CE, arrêt n°251910, du 21/10/2021, SA ITM SALES AND SERVICE

Il ressort de l’article 81 de la loi du 17 juin 2016 qu’est laissée aux pouvoirs adjudicateurs la liberté de choix des critères d’attribution. Cette liberté n’est toutefois pas illimitée. Ainsi, les critères retenus doivent-ils viser à identifier l’offre « économiquement la plus avantageuse », sur la base du prix, du coût ou du meilleur rapport qualité/prix, selon ce qu’aura choisi le pouvoir adjudicateur conformément à ce que lui permet le paragraphe 2 de l’article 81. Il s’ensuit que ces critères doivent être liés à l’objet du marché.
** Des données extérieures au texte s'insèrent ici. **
Definition vfree (b : Z) (v : vstate) : option vstate := d ← free b (vdisk v); Some (set_idisk d v).

(** [for (i = 0; i < block_len; i++)], [n] rounds left. *)
Fixpoint lookup_blocks (n : nat) (i : Z) (i_dev : Z) (dir_inode name : list Z) (dentry : Z) (v : vstate) : option (option Z * vstate) :=
  match n with
  | O => Some (None, v)
  | S n =>
      '(o, d) ← get_file_block alloc dir_inode i (vdisk v);
      let v := set_idisk d v in
      match o with
      | None => lookup_blocks n (i + 1) i_dev dir_inode name dentry v
      | Some b =>
          bh ← bufs (dev d) !! b;
          r ← find_entry (Z.to_nat (EXT2_BLK_SIZE `div` DENTRY_SIZE)) 0 (b_data bh) name;
          match r with
          | Some ino =>
              '(disk_inode, d) ← get_inode ino (vdisk v);
              let v := set_idisk d v in
              '(x, v) ← vget i_dev ino v;
              match x with
              | None => v ← vfree b v; Some (None, v)
              | Some x =>
                  v ← set_and_instantiate x disk_inode (if has_flag (get i_mode disk_inode) EXT2_S_IFDIR then dir_ops else file_ops) dentry v;
                  v ← vfree b v;
                  Some (Some dentry, v)
              end
          | None => v ← vfree b v; lookup_blocks n (i + 1) i_dev dir_inode name dentry v
          end
      end
  end.

Definition ext2_lookup (mem : list Z) (dir dentry : option Z) (v : vstate) : option (option Z * vstate) :=
  match dir, dentry with
  | Some a, Some e =>
      i ← inodes (vi v) !! a;
      de ← dentries (vd v) !! e;
      let img := inode_image mem i in
      lookup_blocks (Z.to_nat (i_block_len img (vdisk v))) 0 (in_dev i) img (d_name de) e v
  | _, _ => Some (None, v)
  end.

(** What [ext2_create] and [ext2_mkdir] share once the new inode is built:
    writing it, entering it into the directory, and giving the entry an
    inode. *)
Definition enter_inode (fuel : nat) (stale : Z) (mem stale_dentry : list Z) (a e : Z) (ino file_type ops : Z) (new_inode : list Z) (v : vstate)
  : option (Z * vstate) :=
  d ← write_inode_table ino new_inode (vdisk v);
  let v := set_idisk d v in
  de ← dentries (vd v) !! e;
  new_dentry ← make_dentry stale_dentry ino file_type (d_name de);
  i ← inodes (vi v) !! a;
  '(r, d) ← add_dentry fuel alloc stale (inode_image mem i) (in_no i) new_dentry (vdisk v);
  let v := set_idisk d v in
  if negb (r =? 0) then Some (-1, v)
  else
    '(x, v) ← vget (in_dev i) ino v;
    match x with
    | None => Some (0, v)
    | Some x => v ← set_and_instantiate x new_inode ops e v; Some (0, v)
    end.

Definition reserve_both (v : vstate) : option (option (Z * Z) * vstate) :=
  '(r, d) ← on_disk (B := B) reserve_free_inode (vdisk v);
  let v := set_idisk d v in
  match r with
  | None => Some (None, v)
  | Some ino =>
      '(r, d) ← on_disk (B := B) reserve_free_block (vdisk v);
      Some (match r with Some blk => Some (ino, blk) | None => None end, set_idisk d v)
  end.

Definition create_image (mode free_block_n : Z) : list Z :=
  let n := replicate 128 0 in
  let n := put i_mode (Z.lor EXT2_S_IFREG mode) n in
  let n := put i_size 0 n in
  let n := put i_blocks 2 n in
  let n := put i_links_count 1 n in
  put (i_block 0) free_block_n n.

Definition ext2_create (fuel : nat) (stale : Z) (mem stale_dentry : list Z) (dir dentry : option Z) (mode : Z) (v : vstate)
  : option (Z * vstate) :=
  match dir, dentry with
  | Some a, Some e =>
      '(r, v) ← reserve_both v;
      match r with
      | None => Some (-1, v)
      | Some (ino, blk) => enter_inode fuel stale mem stale_dentry a e ino EXT2_FT_REG_FILE file_ops (create_image mode blk) v
      end
  | _, _ => Some (-1, v)
  end.

Definition mkdir_image (stale_inode : list Z) (mode free_block_n : Z) : list Z :=
  let n := new_dir_inode stale_inode in
  let n := put i_mode (Z.lor (get i_mode n) mode) n in
  let n := put i_blocks 2 n in
  put (i_block 0) free_block_n n.

Definition ext2_mkdir (fuel : nat) (stale : Z) (mem stale_inode stale_dentry : list Z) (dir dentry : option Z) (mode : Z) (v : vstate)
  : option (Z * vstate) :=
  match dir, dentry with
  | Some a, Some e =>
      '(r, v) ← reserve_both v;
      match r with
      | None => Some (-1, v)
      | Some (ino, blk) => enter_inode fuel stale mem stale_dentry a e ino EXT2_FT_DIR dir_ops (mkdir_image stale_inode mode blk) v
      end
  | _, _ => Some (-1, v)
  end.

Definition ext2_rmdir (dir dentry : option Z) (v : vstate) : option (Z * vstate) :=
  match dir, dentry with
  | Some _, Some e =>
      de ← dentries (vd v) !! e;
      match Dcache.d_inode de with
      | None => Some (-1, v)
      | Some x =>
          i ← inodes (vi v) !! x;
          '(_, d) ← on_disk (fun s => s ← unset_inode_bitmap (in_no i) s; Some (tt, s)) (vdisk v);
          Some (0, set_idisk d v)
      end
  | _, _ => Some (-1, v)
  end.

Definition ext2_rename (old_dir old_dentry new_dir new_dentry : option Z) (v : vstate) : Z * vstate := (-1, v).
End Ext2Dir.

(** ** Searching a block *)

(** Slot [j] of the block has inode number and name [es !! j]. *)
Definition slots (blk : list Z) (j : nat) (es : list (Z * list Z)) : Prop :=
  forall k ino nm, es !! k = Some (ino, nm) ->
    le_val (slice (72 * (j + k)) 4 blk) = ino /\ (ino ≠ 0 -> cstring (drop (72 * (j + k) + 8) blk) nm).

Lemma find_entry_spec blk es name nm : forall j,
  length blk = 1024%nat -> (j + length es <= 14)%nat -> slots blk j es -> cstring name nm ->
  find_entry (length es) (Z.of_nat j) blk name = Some (lookup_name es nm).
Proof.
  induction es as [|[ino n] es IH]; intros j Hl Hj Hs Hn; [done|]. cbn [length] in Hj |- *. cbn [find_entry lookup_name].
  destruct (Hs 0%nat ino n eq_refl) as [Hi Hc]. rewrite Nat.add_0_r in Hi, Hc. unfold DENTRY_SIZE.
  rewrite load_ok by lia. cbn [mbind option_bind]. replace (Z.to_nat (Z.of_nat j * 72)) with (72 * j)%nat by lia. rewrite Hi.
  replace (Z.of_nat j + 1) with (Z.of_nat (S j)) by lia.
  assert (slots blk (S j) es) as Hs'. { intros k i' n' Hk. specialize (Hs (S k) i' n' Hk). by rewrite <- Nat.add_succ_comm in Hs. }
  destruct (Z.eqb_spec ino 0) as [->|Hz]; [rewrite bool_decide_false by tauto; apply IH; [done|lia|done|done]|].
  replace (Z.to_nat (Z.of_nat j * 72 + 8)) with (72 * j + 8)%nat by lia.
  destruct (strcmp_zero _ _ _ _ (Hc Hz) Hn) as (r & -> & Hr). cbn [mbind option_bind]. rewrite Hr.
  case_bool_decide as Hd; [by rewrite bool_decide_true by done|]. rewrite bool_decide_false by tauto. apply IH; [done|lia|done|done].
Qed.

Section Lookup.
Context {B : Type} `{!BlockDev B}.
Notation fsys := (ext2 (buffer_cache B)).
Variables dir_ops file_ops file_fops : Z.
Variable free : Z -> fsys -> option fsys.
Variables (d0 : fsys) (b o : Z).
Notation rep := (irep (ext2_valid d0) (Some (b, o)) (ext2_ok d0)).

Lemma rep_disk s A d : rep s A -> ext2_ok d0 d -> rep (mk_icache (inodes s) (ilinks s) (ipool s) (reg s) d) A.
Proof. intros [] Hd. by split. Qed.

Lemma iget_number s A n x A' : rep s A -> spec_iop (Iget n) A = Some (Some x, A') -> number A' !! x = Some n.
Proof.
  intros HR E. cbn [spec_iop] in E. destruct (holder A n) as [y|] eqn:Hh.
  - case_bool_decide; [|done]. injection E as <- <-. by apply (holder_Some (ext2_valid d0) (Some (b, o)) (ext2_ok d0) s A n y HR).
  - destruct (Vfs.order A) as [|y r]; [done|]. injection E as <- <-. apply lookup_insert_eq.
Qed.

(** Inodes that the operations have copied to are still the cache's. *)
Lemma rep_copy s A x n i img ops :
  rep s A -> number A !! x = Some n -> inodes s !! x = Some i ->
  rep (mk_icache (<[x := copy_inode img ops i]> (inodes s)) (ilinks s) (ipool s) (reg s) (idisk s)) A.
Proof.
  intros HR Hn Hi. destruct (ir_get _ _ _ _ _ _ _ HR Hn) as (i' & Hi' & Hof). rewrite Hi in Hi'. injection Hi' as <-.
  apply (irep_update (ext2_sops dir_ops file_ops file_fops) (ext2_valid d0) (Some (b, o)) (ext2_ok d0) s A A x n); try done.
  { apply (ir_rings _ _ _ _ _ HR). } { apply (ir_disk _ _ _ _ _ HR). }
  intros y Hy. by apply (ir_unique _ _ _ _ _ HR y x n).
Qed.

(** The block count the cast reads lies in the inode's list pointers. *)
Lemma image_block_len mem i (d : fsys) : length mem = 128%nat -> i_block_len (inode_image mem i) d = i_block_len mem d.
Proof.
  intros Hm. unfold i_block_len. do 2 f_equal. unfold inode_image. apply get_puts_ne; [rewrite Hm; apply image_disjoint|].
  cbn [fmap list_fmap inode_members]. repeat first [apply Forall_cons_2 | apply Forall_nil_2]; unfold apart; vm_compute; lia.
Qed.

Definition frees : Prop := forall x d, ext2_ok d0 d -> exists d', free x d = Some d' /\ ext2_ok d0 d'.
Lemma ext2_read_super_correct_witness : exists c s m',
  create_inode_cache (ext2_sops 1 2 3) true (ext2_demo_icache c) = Some s /\
  ext2_read_super 1 2 3 9 true 1 (Some 5) (demo_mount c s) = Some (Some 5, m') /\ mounted_dev (mreg m') 5 9 /\
  exists i, inodes (vi (ms m')) !! 102 = Some i /\ in_no i = EXT2_ROOT_INO.
Proof.
  destruct (demo_quiet_on mount_disk) as (c & Hq & Hd & Hu). destruct (icache_created c Hq) as (s & Es & Hw).
  assert (holds c 1 (put s_magic EXT2_SUPER_MAGIC (replicate 1024 0))) as Hh.
  { right. rewrite Hd. split; [intros b bh Eb _; by eapply Hu|vm_compute; reflexivity]. }
  exists c, s. destruct (ext2_read_super_correct 1 2 3 9 true 1 (inode_fs 5 c) 5 (demo_mount c s) 0 c (put s_magic EXT2_SUPER_MAGIC (replicate 1024 0))
    [(1, take 4 EXT2_NAME)] (fun _ => []) 1 70 (mk_sbi 0 0 0 0 0 0 0 None None None 0 0 0 0) [] held_16 102 held_2 40 root_dch') as [H _].
  - split; [apply inode_std_fs|reflexivity|exact Hq|split; [apply demo_block_ok; lia|exact Hh]|exact empty_registered|vm_compute; reflexivity|reflexivity
      |split; [decided|vm_compute; split; reflexivity]|by eexists|reflexivity|].
    apply (irep_store _ _ _ _ _ _ _ Hw); [vm_compute; reflexivity|exists 1%nat, c; split; [reflexivity|exact Hq]].
  - reflexivity.
  - apply demo_valid. unfold EXT2_ROOT_INO. lia.
  - vm_compute. reflexivity.
  - vm_compute. reflexivity.
  - destruct H as (m' & bh & i & sb & E & Hmt & _ & Hi & Hno & _); [vm_compute; reflexivity|].
    exists m'. split; [exact Es|]. split; [exact E|]. split; [exact Hmt|]. exists i. split; [exact Hi|exact Hno].
Defined.
(** Parent directory and the bytes of [leaf]; the inner [None] is -1. *)
Definition split_path (usr_path slack leaf : list Z) (st : strtok_state) s
  : option (option (list Z * Z * list Z) * strtok_state * fsys) :=
  n ← strlen usr_path;
  mem ← strcpy (replicate (Z.to_nat n) 0 ++ slack) usr_path;
  '(next_dirname, mem, st) ← strtok mem st (Some 0) SLASH;
  p ← next_dirname;
  n ← strlen (str_at mem p);
  if negb (n =? 0) then Some (None, st, s)
  else
    '(next_dirname, mem, st) ← strtok mem st None SLASH;
    '(following, mem, st) ← strtok mem st None SLASH;
    '(ri, rn, s) ← get_root_dir s;
    '(r, st, s) ← split_loop (S (length mem)) (ri, rn) next_dirname following mem st s;
    match r with
    | None => Some (None, st, s)
    | Some (curr, next_dirname, mem) =>
        p ← next_dirname;
        leaf ← strcpy leaf (str_at mem p);
        Some (Some (curr, leaf), st, s)
    end.

(** [for (i = 0; i < block_len; i++)] of [ls]; kfree of a null pointer does
    nothing. *)
Fixpoint ls_blocks (n : nat) (i : Z) (dir : list Z) s : option fsys :=
  match n with
  | O => Some s
  | S n =>
      '(o, s) ← get_file_block alloc dir i s;
      s ← match o with Some b => free b s | None => Some s end;
      ls_blocks n (i + 1) dir s
  end.

(** The results of both calls are not looked at: on failure the directory is
    what the stack held. *)
Definition ls (path slack leaf : list Z) (stale_parent stale_dir : list Z) (st : strtok_state) s : option (strtok_state * fsys) :=
  '(r, st, s) ← split_path path slack leaf st s;
  let '(parent, leaf) := match r with Some (p, l) => (p.1, l) | None => (stale_parent, leaf) end in
  '(d, s) ← chdir alloc free parent leaf s;
  let leaf_dir := match d with Some (img, _) => img | None => stale_dir end in
  s ← ls_blocks (Z.to_nat (i_block_len leaf_dir s)) 0 leaf_dir s;
  Some (st, s).

(** When nothing is free the numbers are what the stack held. *)
Definition mkdir (fuel : nat) (path slack leaf : list Z) (stale_ino stale_blk stale : Z) (stale_inode : list Z) (st : strtok_state) s
  : option (option Z * strtok_state * fsys) :=
  '(r, st, s) ← split_path path slack leaf st s;
  match r with
  | None => Some (Some (-1), st, s)
  | Some (parent_dir, new_dirname) =>
      '(r, s) ← on_disk (B := B) reserve_free_inode s;
      let new_inode_n := default stale_ino r in
      '(_, s) ← on_disk (B := B) reserve_free_block s;
      s ← write_inode_table new_inode_n (new_dir_inode stale_inode) s;
      n ← strlen new_dirname;
      let d := put d_file_type EXT2_FT_DIR (put d_name_len n (put d_rec_len DENTRY_SIZE (put Dir.d_inode new_inode_n (replicate 72 0)))) in
      nm ← strcpy (slice 8 64 d) new_dirname;
      '(_, s) ← add_dentry fuel alloc stale parent_dir.1 parent_dir.2 (splice 8 nm d) s;
      Some (None, st, s)
  end.

Definition rmdir (path slack leaf : list Z) (st : strtok_state) s : option (option Z * strtok_state * fsys) :=
  '(r, st, s) ← split_path path slack leaf st s;
  match r with
  | None => Some (Some (-1), st, s)
  | Some _ => Some (None, st, s)
  end.

Definition create_root_directory (stale_inode : list Z) s : option fsys :=
  let new_inode := new_dir_inode stale_inode in
  '(_, s) ← on_disk (B := B) (fun e => e ← reserve_inode EXT2_ROOT_INO e; Some (tt, e)) s;
  write_inode_table EXT2_ROOT_INO new_inode s.
End Paths.

(** ** Marking the metadata of a new volume *)

Section Initial.
Context {B : Type} `{!BlockDev B}.
Implicit Types e : ext2 B.

Fixpoint mark_tables (n : nat) (i bpg : Z) e : option (ext2 B) :=
  match n with
  | O => Some e
  | S n =>
      e ← set_block_bitmap (u32 (3 + i)) e;
      e ← set_block_bitmap (u32 (3 + bpg + i)) e;
      e ← set_block_bitmap (u32 (1 + 2 * bpg + i)) e;
      mark_tables n (i + 1) bpg e
  end.

Definition set_initial_used_blocks e : option (ext2 B) :=
  let inodes_per_block := u16 (1024 `div` 128) in
  let inode_table_blocks := get s_inodes_per_group (super e) `div` inodes_per_block in
  let bpg := get s_blocks_per_group (super e) in
  e ← set_block_bitmap 0 e;
  e ← set_block_bitmap 1 e;
  e ← set_block_bitmap (u32 (1 + bpg)) e;
  e ← set_block_bitmap 2 e;
  e ← set_block_bitmap (u32 (2 + bpg)) e;
  mark_tables (Z.to_nat (u32 (2 + inode_table_blocks))) 0 bpg e.
End Initial.

(** ** The test file

    [disk_write_bn] writes sectors that it fills up with zeros. *)
Section TestFile.
Context {D : Type} `{!SectorDev D} (v : volume) (Hv : Disk.s_log_block_size v = 0).
#[local] Instance file_dev : BlockDev D := volume_dev v Hv.
Notation fsys := (ext2 (buffer_cache D)).

(** [disk_write] of drivers/disk.c on sectors. *)
Fixpoint write_chars (rounds : nat) (lba : Z) (buf : list Z) (left : nat) (d : D) : option D :=
  match rounds with
  | O => None
  | S rounds =>
      if (left =? 0)%nat then Some d
      else
        let n := Nat.min left 512 in
        if (n <=? length buf)%nat then
          write_chars rounds (u32 (lba + 1)) (drop 512 buf) (left - n) (sec_write lba (take n buf ++ replicate (512 - n) 0) d)
        else None
  end.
Ensuite, un critère d’attribution ne peut avoir pour effet de conférer au pouvoir adjudicateur une liberté inconditionnée de choix pour l’attribution du marché, ce qui serait le cas d’un critère vague, aléatoire et imprécis. Enfin, les critères choisis doivent respecter le principe de non-discrimination, ce qui implique qu’ils soient objectifs et indistinctement applicables à toutes les offres. La liberté de choix laissée aux pouvoirs adjudicateurs implique, par ailleurs, que, statuant sur un moyen qui met en cause le choix et la définition d’un critère d’attribution, le Conseil d’État ne peut substituer sa propre appréciation à celle du pouvoir adjudicateur, mais bien, le cas échéant, censurer l’erreur d’appréciation que celui-ci aurait commise en choisissant et définissant le critère contesté.